I just need to remember to point to my wrist and ask “what is the time?” and know that it will be different soon.

Why I May Have to Abandon the Best Coping Skill I Have Ever Had

I wrote this one year ago today. As all of our social media accounts have thinned the herd so to speak to show posts from people who are more like minded or we have all done so on our own, there are days I still feel the same. But as people reconsider the last year and perhaps have changed perspective, the divide has grown deeper with those who hang on to their belief systems as history and policy begins to unfold. Many of us have been spawned out into political action to protect ourselves and our interests….on “every side” and may have entered territory and conversations we never thought we could have. As I sit here contemplating my words from 365 days ago, there are days I feel the same about shutting everything down but I glad I did not. I spent a good deal of the summer researching , advocating and educating others on the dangers of removing healthcare policy and instituting new policy that would ultimately devastate the lives of the disabled and ultimately devastate the lives of everyone else too.

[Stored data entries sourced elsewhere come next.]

Definition make_move (S : sys (W := W)) (c : nat) (m : move) : option (option (nat * nat) * sys (W := W)) :=
  let s := core S in let cs := cpus S in let ts := tasks S in
  match cs !! c, m with
  | Some (Runs i), MBegin o =>
      match task_of ts i, begin i o (seen (Runs i) s) with
      | Free, Ret t s' => Some (None, mksys s' cs (<[i := t]> ts))
      | _, _ => None
      end
  | Some (Runs i), MContinue =>
      match continue forkret trapret i (task_of ts i) (seen (Runs i) s) with
      | Ret t s' => Some (None, mksys s' cs (<[i := t]> ts))
      | _ => None
      end
  | Some (Runs i), MPark w =>
      match parked (task_of ts i) w, park i w (seen (Runs i) s) with
      | Some t, Wait x s1 =>
          if decide (x = "sched"%string) then
            match scheduler (Runs i) s1 with
            | Ret k s2 => Some (None, mksys s2 (<[c := k]> cs) (<[i := t]> ts))
            | _ => None
            end
          else None
      | _, _ => None
      end
  | Some k, MSched =>
      if runs k then None
      else match scheduler k (seen k s) with
           | Ret (Runs i) s1 =>
               match resume i (task_of ts i) s1 with
               | Ret t s2 => Some (Some (c, i), mksys s2 (<[c := Runs i]> cs) (<[i := t]> ts))
               | _ => None
               end
           | Ret k' s' => Some (None, mksys s' (<[c := k']> cs) ts)
           | _ => None
           end
  | _, _ => None
  end.

Lemma make_move_step S c m e S' : make_move S c m = Some (e, S') -> step forkret trapret S e S'.
Proof.
  destruct S as [s cs ts]. unfold make_move. cbn [core cpus tasks]. destruct (cs !! c) as [k|] eqn:Hc; [|done].
  destruct m as [o| |w|].
  - destruct k as [| |i]; try done. destruct (task_of ts i) eqn:Ht; try done.
    destruct (begin i o _) as [t s'|?|] eqn:E; try done. intros [= <- <-]. by eapply step_begin.
  - destruct k as [| |i]; try done. destruct (continue _ _ i _ _) as [t s'|?|] eqn:E; try done.
    intros [= <- <-]. by eapply step_continue.
  - destruct k as [| |i]; try done. destruct (parked _ w) as [t|] eqn:Ht; try done.
    destruct (park i w _) as [|?|x s1] eqn:E; try done. case_decide as Hx; [subst x|done].
    destruct (scheduler (Runs i) s1) as [k s2|?|] eqn:E2; try done. intros [= <- <-]. by eapply step_park.
  - destruct (runs k) eqn:Hk; [by destruct k|].
    assert (H : (match scheduler k (seen k s) with
           | Ret (Runs i) s1 =>
               match resume i (task_of ts i) s1 with
               | Ret t s2 => Some (Some (c, i), mksys s2 (<[c := Runs i]> cs) (<[i := t]> ts))
               | _ => None
               end
           | Ret k' s' => Some (None, mksys s' (<[c := k']> cs) ts)
           | _ => None
           end) = Some (e, S') -> step forkret trapret (mksys s cs ts) e S'); [|by destruct k].
    destruct (scheduler k (seen k s)) as [k' s1|?|] eqn:E; try done. destruct k' as [|pos|i].
    + intros [= <- <-]. by eapply step_scheduler.
    + intros [= <- <-]. by eapply step_scheduler.
    + destruct (resume i _ s1) as [t s2|?|] eqn:E2; try done. intros [= <- <-]. by eapply step_switch.
Qed.

Fixpoint replay (S : sys (W := W)) (ms : list (nat * move)) : option (list (nat * nat) * sys (W := W)) :=
  match ms with
  | [] => Some ([], S)
  | (c, m) :: ms =>
      match make_move S c m with
      | Some (e, S1) => match replay S1 ms with Some (es, S') => Some (option_list e ++ es, S') | None => None end
      | None => None
      end
  end.

Lemma replay_run ms : forall S es S', replay S ms = Some (es, S') -> run forkret trapret S es S'.
Proof.
  induction ms as [|[c m] ms IH]; intros S es S' H; cbn in H; [injection H as <- <-; constructor|].
  destruct (make_move S c m) as [[e S1]|] eqn:E; [|done]. destruct (replay S1 ms) as [[es1 S2]|] eqn:E2; [|done].
  injection H as <- <-. econstructor; [by eapply make_move_step|by apply IH].
Qed.

End Replay.

Lemma run_app {W : Type} `{NB : Nonblocking W} fr tr (S S1 S2 : sys (W := W)) es es' :
  run fr tr S es S1 -> run fr tr S1 es' S2 -> run fr tr S (es ++ es') S2.
Proof.
  intros H H2. induction H as [|S e S1' es S' Hst _ IH]; [done|]. rewrite <- app_assoc. econstructor; [done|by apply IH].
Qed.

Module Demo.

#[export] Instance services : Services Z := {
  sv_kalloc := fun n => Ret (n + 4096) (n + 4096);
  sv_kfree _ := ret tt;
  sv_setupkvm := ret 4096;
  sv_inituvm _ := ret tt;
  sv_copyuvm _ _ := ret 8192;
  sv_freevm _ := ret tt;
  sv_allocuvm _ _ n := ret n;
  sv_deallocuvm _ _ n := ret n;
  sv_switchuvm _ := ret tt;
  sv_switchkvm := ret tt;
  sv_filedup _ := ret tt;
  sv_fileclose _ := ret tt;
  sv_idup _ := ret tt;
  sv_iput _ := ret tt;
  sv_namei _ := ret (Some 0%nat);
  sv_begin_op := ret tt;
  sv_end_op := ret tt;
}.

#[export] Instance nonblocking : Nonblocking Z.
Proof. by split. Qed.

Definition empty : pst Z := mkpst (repeat proc0 NPROC) 1 None false 0 0.
Definition final {A} (o : outcome (pst Z) A) : pst Z :=
  match o with Ret _ s => s | Wait _ s => s | Stop _ => empty end.

Definition start : sys (W := Z) := mksys (final (userinit 1 2 empty)) [Top; Top] ∅.
Definition after (ms : list (nat * move)) : sys (W := Z) :=
  match replay 1 2 start ms with Some (_, T) => T | None => start end.

Definition slot_of (s : pst Z) (i : nat) : proc := nth i (procs s) proc0.

(** CPU 0 starts init. *)
Definition init_runs : list (nat * move) := [(0, MSched); (0, MSched)]%nat.
Lemma line_keys cs : Forall printable cs -> (length cs < INPUT_BUF)%nat ->
  let ks := decode 0 (keystrokes (cs ++ [10])) in
  foldl key ([], []) ks = (cs ++ [10], []) /\ echoes ([], []) ks = cs ++ [10] /\ completes ([], []) ks = true /\ C 80 ∉ ks.
Proof.
  intros Hc Hn ks. destruct (typed_text (cs ++ [10])) as [E _].
  { apply Forall_app. split; [|by constructor; [left|]]. eapply Forall_impl; [exact Hc|]. by right. }
  change (filter (.≠ 0) ks = cs ++ [10]) in E. destruct (keys_nonzero ks ([], [])) as (E1 & E2 & E3). rewrite E1, E2, E3, E, foldl_app, echoes_app, completes_app.
  destruct (printable_keys cs ([], []) Hc) as [-> ->]; [done|]. cbn [fst snd app foldl echoes completes].
  destruct (newline_key [] cs) as (-> & -> & ->); [done|]. rewrite orb_true_r. split_and!; [done..|].
  intros H. assert (C 80 ∈ filter (.≠ 0) ks) as H' by (by apply list_elem_of_filter). rewrite E in H'.
  apply elem_of_app in H' as [H'|H']; [|by apply list_elem_of_singleton in H'].
  rewrite Forall_forall in Hc. apply Hc in H'. unfold printable, C in H'. lia.
Qed.

(** C24: A line typed on a US keyboard is read.  When nothing is being edited and
    the scan codes that the keyboard's layout ([us_layout]) gives for a line of at
    most 127 printable characters and for the return key wait, [kbdintr] returns
    and wakes the readers, the screen shows the line as a plain terminal would, and
    [consoleread] of enough bytes returns exactly the line with its newline and
    leaves nothing behind. *)
Theorem typed_line_read {D : Type} {HW : Hardware D} {TM : Terminal D} (s : con D) (t bytes cs : list Z) (fuel : nat) (dump iunlock ilock : M (con D) unit) (n : Z) (killed : bool)
    (Hs : console s t (keystrokes (cs ++ [10])) bytes ([], [])) (Hh : held s = false) (Hsh : shift s = 0)
    (Hd : prints dump) (Hu : forall s, iunlock s = Ret tt s) (Hi : forall s, ilock s = Ret tt s)
    (Hcs : Forall printable cs) (Hlen : (length cs < INPUT_BUF)%nat) (Hf : (length (keystrokes (cs ++ [10]%Z)) < fuel)%nat)
    (Hn : Z.of_nat (length cs) < n) :
  exists s1 s2, kbdintr fuel dump s = Ret true s1 /\
    consoleread iunlock ilock n killed s1 = Ret (CRet (Z.of_nat (length cs) + 1) (cs ++ [10])) s2 /\
    held s2 = false /\ exists bytes', console s2 (foldl term t (cs ++ [10])) [] bytes' ([], []).
Proof.
  destruct (line_keys cs Hcs Hlen) as (E1 & E2 & E3 & E4).
  enough (wp (kbdintr fuel dump) s (fun w s1 => w = true /\ wp (consoleread iunlock ilock n killed) s1 (fun r s2 =>
    r = CRet (Z.of_nat (length cs) + 1) (cs ++ [10]) /\ held s2 = false /\ exists bytes', console s2 (foldl term t (cs ++ [10])) [] bytes' ([], [])))) as W.
  { apply wp_exists in W as (w & s1 & -> & -> & W). apply wp_exists in W as (r & s2 & W & -> & H). by exists s1, s2. }
  unfold kbdintr. eapply consoleintr_run; [exact Hs|exact Hh|cbn [chars kbd_source]; by rewrite Hsh| |exact Hd|].
  { rewrite decode_length. done. }
  rewrite E1, E2, E3. intros s1 t1 codes1 bytes1 C1 T1 N1 L1 L2 L3. specialize (T1 E4) as ->. split; [done|]. unfold consoleread.
  apply wp_bind. unfold wp at 1. rewrite Hu. eapply (read_segment_run _ _ _ _ _ _ _ _ _ (cs ++ [10]) []); [exact Hi|exact C1|exact L2|].
  rewrite (read_line _ _ _ [] cs []) by (done || lia). cbn [fst snd app]. intros i C2. split; [f_equal; lia|]. split; [exact L2|].
  exists bytes1. cbn [chars kbd_source] in N1. by destruct codes1.
Qed.

(** ** Interrupts, readers and writers in any order *)

#[global] Instance cres_eq : EqDecision cres.
Proof. solve_decision. Defined.

(** Keys that an interrupt took, and a segment of a read with its result. *)
Inductive cevent := Keys (cs : list Z) | Reads (n target : nat) (killed : bool) (got : list Z) (r : cres).

(** The line editor does what happened, if it can have the same results. *)
Definition event (l : lines) (e : cevent) : option lines :=
  match e with
  | Keys cs => Some (foldl key l cs)
  | Reads n target killed got r =>
      let '(r', rdy) := line_read n target killed got l.1 in
      if decide (r' = r) then Some (rdy, l.2) else None
  end.

Definition retrace (h : list cevent) : option lines := foldl (fun o e => o ≫= fun l => event l e) (Some ([], [])) h.

Lemma retrace_snoc h e l : retrace h = Some l -> retrace (h ++ [e]) = event l e.
Proof. intros H. unfold retrace in *. by rewrite foldl_app, H. Qed.

(** A process in [consoleread]: asleep, woken, or with its result. *)
Inductive reader := RAsleep (n target : nat) (got : list Z) | RWoken (n target : nat) (got : list Z) | RDone (r : Z) (got : list Z).

Definition after_read (target : nat) (r : cres) : reader :=
  match r with CRet r bs => RDone r bs | CSleep n bs => RAsleep n target bs end.
Definition wake (r : reader) : reader := match r with RAsleep n target got => RWoken n target got | _ => r end.

(** A sleeping reader has nothing to read. *)
Definition no_line (rdy : list Z) (r : reader) : Prop := match r with RAsleep _ _ _ => rdy = [] | _ => True end.

Lemma completes_ready cs : forall l, completes l cs = false -> (foldl key l cs).1 = l.1.
Proof.
  induction cs as [|c cs IH]; intros l H; [done|]. cbn [completes foldl] in *. apply orb_false_iff in H as [H1 H2]. rewrite (IH _ H2).
  unfold key, wakes in *. destruct (c =? C 85); [done|]. destruct (_ || _); [done|]. destruct (accepts l c); [|done].
  cbn [negb andb] in H1. by rewrite H1.
Qed.

Lemma line_read_sleep n target killed : forall got rdy k bs rdy', line_read n target killed got rdy = (CSleep k bs, rdy') -> rdy' = [].
Proof.
  induction n as [|n IH]; intros got rdy k bs rdy' H; cbn [line_read] in H; [done|]. destruct rdy as [|c rest]; [by destruct killed; injection H as _ <-|].
  destruct (c =? C 68); [done|]. destruct (c =? 10); [done|]. by eapply IH.
Qed.

Lemma line_read_nil n target killed got : (line_read n target killed got []).2 = [].
Proof. by destruct n. Qed.

Section System.
Context {D : Type} {HW : Hardware D} {TM : Terminal D}.

Record csys := mkcsys { cstate : con D; readers : list reader; trace : list cevent }.

(** Keys are pressed and bytes arrive; an interrupt takes what there is; a process
    writes; a process reads, or goes on reading once it is woken, by an interrupt
    or because it is killed.  The lock of the console's inode is not part of the
    console. *)
Inductive cstep : csys -> csys -> Prop :=
| cs_hardware s p t codes bytes codes' bytes' :
    screen (cstate s) t codes bytes -> screen (set_port p (cstate s)) t codes' bytes' -> uart p = uart (port (cstate s)) ->
    cstep s (mkcsys (set_port p (cstate s)) (readers s) (trace s))
| cs_intr s getc `{!Source getc} fuel m ps t codes bytes w c :
    screen (cstate s) t codes bytes -> (length (chars (uart (port (cstate s))) (shift (cstate s)) codes bytes) < fuel)%nat ->
    consoleintr fuel (procdump m ps) getc (cstate s) = Ret w c ->
    cstep s (mkcsys c (if w then wake <$> readers s else readers s) (trace s ++ [Keys (chars (uart (port (cstate s))) (shift (cstate s)) codes bytes)]))
| cs_write s buf n r c :
    n <= Z.of_nat (length buf) -> consolewrite (ret tt) (ret tt) buf n (cstate s) = Ret r c ->
    cstep s (mkcsys c (readers s) (trace s))
| cs_read s n killed r c :
    consoleread (ret tt) (ret tt) n killed (cstate s) = Ret r c ->
    cstep s (mkcsys c (readers s ++ [after_read (Z.to_nat n) r]) (trace s ++ [Reads (Z.to_nat n) (Z.to_nat n) killed [] r]))
| cs_kill s i n target got :
    readers s !! i = Some (RAsleep n target got) -> cstep s (mkcsys (cstate s) (<[i := RWoken n target got]> (readers s)) (trace s))
| cs_resume s i n target got killed r c :
    readers s !! i = Some (RWoken n target got) -> read_segment (ret tt) n target killed got (cstate s) = Ret r c ->
    cstep s (mkcsys c (<[i := after_read target r]> (readers s)) (trace s ++ [Reads n target killed got r])).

I was able to talk about how Medicaid actually benefits everyone, even the individuals who never need to access it. My tiny social media reach may not ultimately be influential, but when considering the big picture and ensuring all voices are heard, it is hard to know what the ripple effect could be.

Does social media continue to be a huge time suck and anxiety generator in my world? Yes. But the advantage of influence, the scope of message and finding , connecting and forging new relationships took precedence. But let’s face it….we have all been there since adding a blue and white bird or letter F to the screens on our phones and I suppose we at least all have that in common…

Running through Water


My heart is sitting in a basket on my desk next to my computer.  I stare at it wondering if I should leave it where it is or if I should shove it back in my throat where apparently it now belongs.  I  am faced with a dilemma I have fleetingly looked in the eye before but this time I pause much longer as if memorizing the outline of the face of a loved one I may not see again.

I love Facebook. I am like a Pavlovian dog when I hear that DING! and will switch over from work to see whats going on my feed.  Facebook is the most existentially layered version of the real world I can imagine. Everyone from my closest friends to those folks who have crossed paths with me for a brief yet meaningful time are there.  It’s the place where my elementary school…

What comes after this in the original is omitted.